PROBLEM STATEMENT:
The line containing "s ∈ nodes G ∧ (s ∉ failed_nodes) ∧" marks the end: output every line of the data up to it, and that line too, exactly as written.
*** Opening of INFORMATION GIVEN ***
(** [v] is reachable from [s] in [G] once the failed links and the
    failed nodes are gone. *)
Definition reachable_after_failures (failed_nodes : list node)
    (failed_links : list (node * node)) (G : Graph) (s v : node) : Prop :=
  s ∈ nodes G ∧ (s ∉ failed_nodes) ∧
  rtc (surviving failed_nodes failed_links G) s v.

(** The graph an evaluation leaves behind. *)
Definition prune (failed_nodes : list node)
    (failed_links : list (node * node)) (G : Graph) : Graph :=
  remove_nodes_from failed_nodes (remove_edges_from failed_links G).

(** [T] is a subgraph of [G]. *)
Definition subgraph (T G : Graph) : Prop :=
  nodes T ⊆ nodes G ∧ ∀ u v, adjacent T u v → adjacent G u v.

(** A subscriber is served when at least one candidate graph still
    connects it to the server after the failures. *)
Definition served (failed_nodes : list node)
    (failed_links : list (node * node)) (server : node)
    (subscribers : gset node) (topologies : list ref) (h : heap)
    (v : node) : Prop :=
  v ∈ subscribers ∧
  ∃ r G, r ∈ topologies ∧ h !! r = Some G ∧
    reachable_after_failures failed_nodes failed_links G server v.

(** [get_reachability] returns the number of served subscribers over the
    number of subscribers. *)
Definition returns_served_fraction (failed_nodes : list node)
    (failed_links : list (node * node)) (server : node)
    (subscribers : gset node) (topologies : list ref) (h : heap) : Prop :=
  ∃ U : gset node,
    (∀ v, v ∈ U ↔ served failed_nodes failed_links server subscribers topologies h v) ∧
    (get_reachability failed_nodes failed_links server subscribers topologies h).1
      = inr (fraction (size U) (size subscribers)).

(** ** Definitions used in the proofs *)

(** What holds of [nextlevel] and [paths] at the head of the loop. *)
Record bfs_inv (G : Graph) (s : node) (nextlevel paths : gset node) : Prop := {
  inv_level : nextlevel ⊆ paths;
  inv_nodes : paths ⊆ nodes G;
  inv_source : s ∈ paths;
  inv_sound : ∀ v, v ∈ paths → rtc (adjacent G) s v;
  inv_expanded : ∀ u w, u ∈ paths → u ∉ nextlevel → adjacent G u w → w ∈ paths;
}.

(** The copy of the topology, tagged as the oracle. *)
Definition oracle_copy (G : Graph) : Graph :=
  mkGraph (nodes G) (edges G) (<["heuristic" := "oracle"]> (graph G)).

(** The tag the result of a trial files the trees' score under. *)
Definition heuristic_of (trees : list ref) (h : heap) : option string :=
  t0 ← trees !! 0; T0 ← h !! t0; graph T0 !! "heuristic".

(** What one round of the loop of [get_reachability] computes from the
    graph it finds behind a reference. *)
Definition evaluate (failed_nodes : list node)
    (failed_links : list (node * node)) (server : node)
    (subscribers : gset node) (G : Graph) : result (gset node) :=
  match single_source_shortest_path (prune failed_nodes failed_links G) server with
  | inl e => inl e
  | inr nodes_reachable =>
      match graph G !! "heuristic" with
      | Some _ => inr (subscribers ∩ nodes_reachable)
      | None => inl KeyError
      end
  end.

(** The whole loop, read off the heap it starts from. *)
Fixpoint accumulate (failed_nodes : list node)
    (failed_links : list (node * node)) (server : node)
    (subscribers : gset node) (h : heap) (topologies : list ref)
    (acc : gset node) : result (gset node) :=
  match topologies with
  | [] => inr acc
  | r :: topologies' =>
      match h !! r with
      | None => inl ReferenceError
      | Some G =>
          match evaluate failed_nodes failed_links server subscribers G with
          | inl e => inl e
          | inr reached =>
              accumulate failed_nodes failed_links server subscribers h
                topologies' (acc ∪ reached)
          end
      end
  end.

(** The body of the [for] loop of [get_reachability]. *)
Definition round (fn : list node) (fl : list (node * node)) (server : node)
    (subs : gset node) (acc : gset node) (topology : ref)
    : Py.M heap (gset node) :=
  mutate topology (remove_edges_from fl);;
  mutate topology (remove_nodes_from fn);;
  G ← deref topology;
  nodes_reachable ← Py.of_result (single_source_shortest_path G server);
  _ ← get_graph_attr topology "heuristic";
  Py.ret (acc ∪ subs ∩ nodes_reachable).

(** A computation that leaves the results list and the files alone. *)
Definition keeps_output {rng fm A} (m : Py.M (world rng fm) A) : Prop :=
  ∀ w, results (m w).2 = results w ∧ files (m w).2 = files w.

(** A computation that leaves the [logging] module and the writable
    paths alone. *)
Definition keeps_system {rng fm A} (m : Py.M (world rng fm) A) : Prop :=
  ∀ w, logging (m w).2 = logging w ∧ writable (m w).2 = writable w.

(** The level a debug level names, when it names one: the level of its
    upper-case form, or else of that form with "Level " before it. *)
Definition configured_level (names : gmap string Z) (debug : string)
    : option Z :=
  match names !! upper debug with
  | Some n => Some n
  | None => names !! ("Level " +:+ upper debug)
  end.

(** Two states of the run that differ at most in the files, in the
    entropy of the system, in the state of the [logging] module and in
    the paths that can be written. *)
Definition agree {rng fm} (w1 w2 : world rng fm) : Prop :=
  objects w1 = objects w2 ∧ self_random w1 = self_random w2 ∧
  module_random w1 = module_random w2 ∧ failure_model w1 = failure_model w2 ∧
  results w1 = results w2.

(** A computation that reads none of these. *)
Definition oblivious {rng fm A} (m : Py.M (world rng fm) A) : Prop :=
  ∀ w1 w2, agree w1 w2 → (m w1).1 = (m w2).1 ∧ agree (m w1).2 (m w2).2.

(** A graph with its "heuristic" attribute set. *)
Definition tagged (heuristic : string) (T : Graph) : Graph :=
  mkGraph (nodes T) (edges T) (<["heuristic" := heuristic]> (graph T)).

(** The record of trial [r] of an experiment with the given heuristic:
    the two scores, then the run index. *)
Definition trial_record (heuristic : string) (r : Z)
    (record : gmap string pyval) : Prop :=
  ∃ q_oracle q_trees,
    record = <["run" := PyInt r]>
               (<[heuristic := PyFloat q_trees]> {["oracle" := PyFloat q_oracle]}) ∧
    (0 ≤ q_oracle ≤ 1)%Qc ∧ (0 ≤ q_trees ≤ 1)%Qc.

(** The provider keeps its hands off the graph object of the topology,
    when there is one: it neither edits it nor hands it out as a tree. *)
Definition provider_spares_topology `{TopologyProvider rng}
    (self : experiment) : Prop :=
  ∀ source subscribers (s : gmap nat Graph * rng),
    is_Some (s.1 !! topo self) →
    let out := get_redundant_multicast_trees (topo self) source subscribers
                 (ntrees self) (mcast_heuristic self) s in
    out.2.1 !! topo self = s.1 !! topo self ∧
    ∀ trees, out.1 = inr trees → topo self ∉ trees.

(** ** Examples: the path A - B - C - D *)

Definition path_graph (tag : string) : Graph :=
  mkGraph {[ "A"; "B"; "C"; "D" ]}
          {[ ("A", "B"); ("B", "C"); ("C", "D") ]}
          {[ "heuristic" := tag ]}.

Definition path_heap : heap :=
  {[ 0 := path_graph "topo"; 1 := path_graph "steiner" ]}.

(** The ring A - B - C - D - A, and a heap with the ring as topology and
    the path as its only multicast tree. *)
Definition ring_graph (tag : string) : Graph :=
  mkGraph {[ "A"; "B"; "C"; "D" ]}
          {[ ("A", "B"); ("B", "C"); ("C", "D"); ("D", "A") ]}
          {[ "heuristic" := tag ]}.

Definition ring_heap (tag : string) : heap :=
  {[ 0 := ring_graph "topo"; 1 := path_graph tag ]}.

(** ** Examples: a small campus

    The ring A - B - C - D - A with the server A and the hosts B, C and D;
    a generator that counts its draws; a failure model without failures;
    a provider that builds [k] copies of the path A - B - C - D. *)

Definition campus : Graph :=
  mkGraph {[ "A"; "B"; "C"; "D" ]}
          {[ ("A", "B"); ("B", "C"); ("C", "D"); ("D", "A") ]}
          ∅.

Definition campus_tree : Graph :=
  mkGraph {[ "A"; "B"; "C"; "D" ]}
          {[ ("A", "B"); ("B", "C"); ("C", "D") ]}
          ∅.

#[export] Instance counting_random : RandomSource nat := {|
  Random seed := Z.to_nat seed;
  draw_sample g population k := (take k population, S g);
  draw_choice g x xs := (x, S g);
|}.

#[export] Instance no_failures : FailureModel unit nat := {|
  SmartCampusFailureModel := tt;
  fm_apply_failure_model G := Py.ret ([], []);
  fm_get_params _ := ∅;
|}.

#[export] Instance path_provider : TopologyProvider nat := {|
  NetworkxSdnTopology _ := campus;
  get_hosts G := elements (nodes G ∖ {[ "A" ]});
  get_servers G := ["A"];
  get_redundant_multicast_trees topo source subscribers k heuristic :=
    Py.zoom fst (λ h s, (h, s.2))
      (Py.for_each (seq 0 (Z.to_nat k))
         (λ trees _, tree ← new_object campus_tree; Py.ret (trees ++ [tree])) []);
|}.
*** Close of INFORMATION GIVEN ***
RESPONSE TO THIS EXERCISE:
(** [v] is reachable from [s] in [G] once the failed links and the
    failed nodes are gone. *)
Definition reachable_after_failures (failed_nodes : list node)
    (failed_links : list (node * node)) (G : Graph) (s v : node) : Prop :=
  s ∈ nodes G ∧ (s ∉ failed_nodes) ∧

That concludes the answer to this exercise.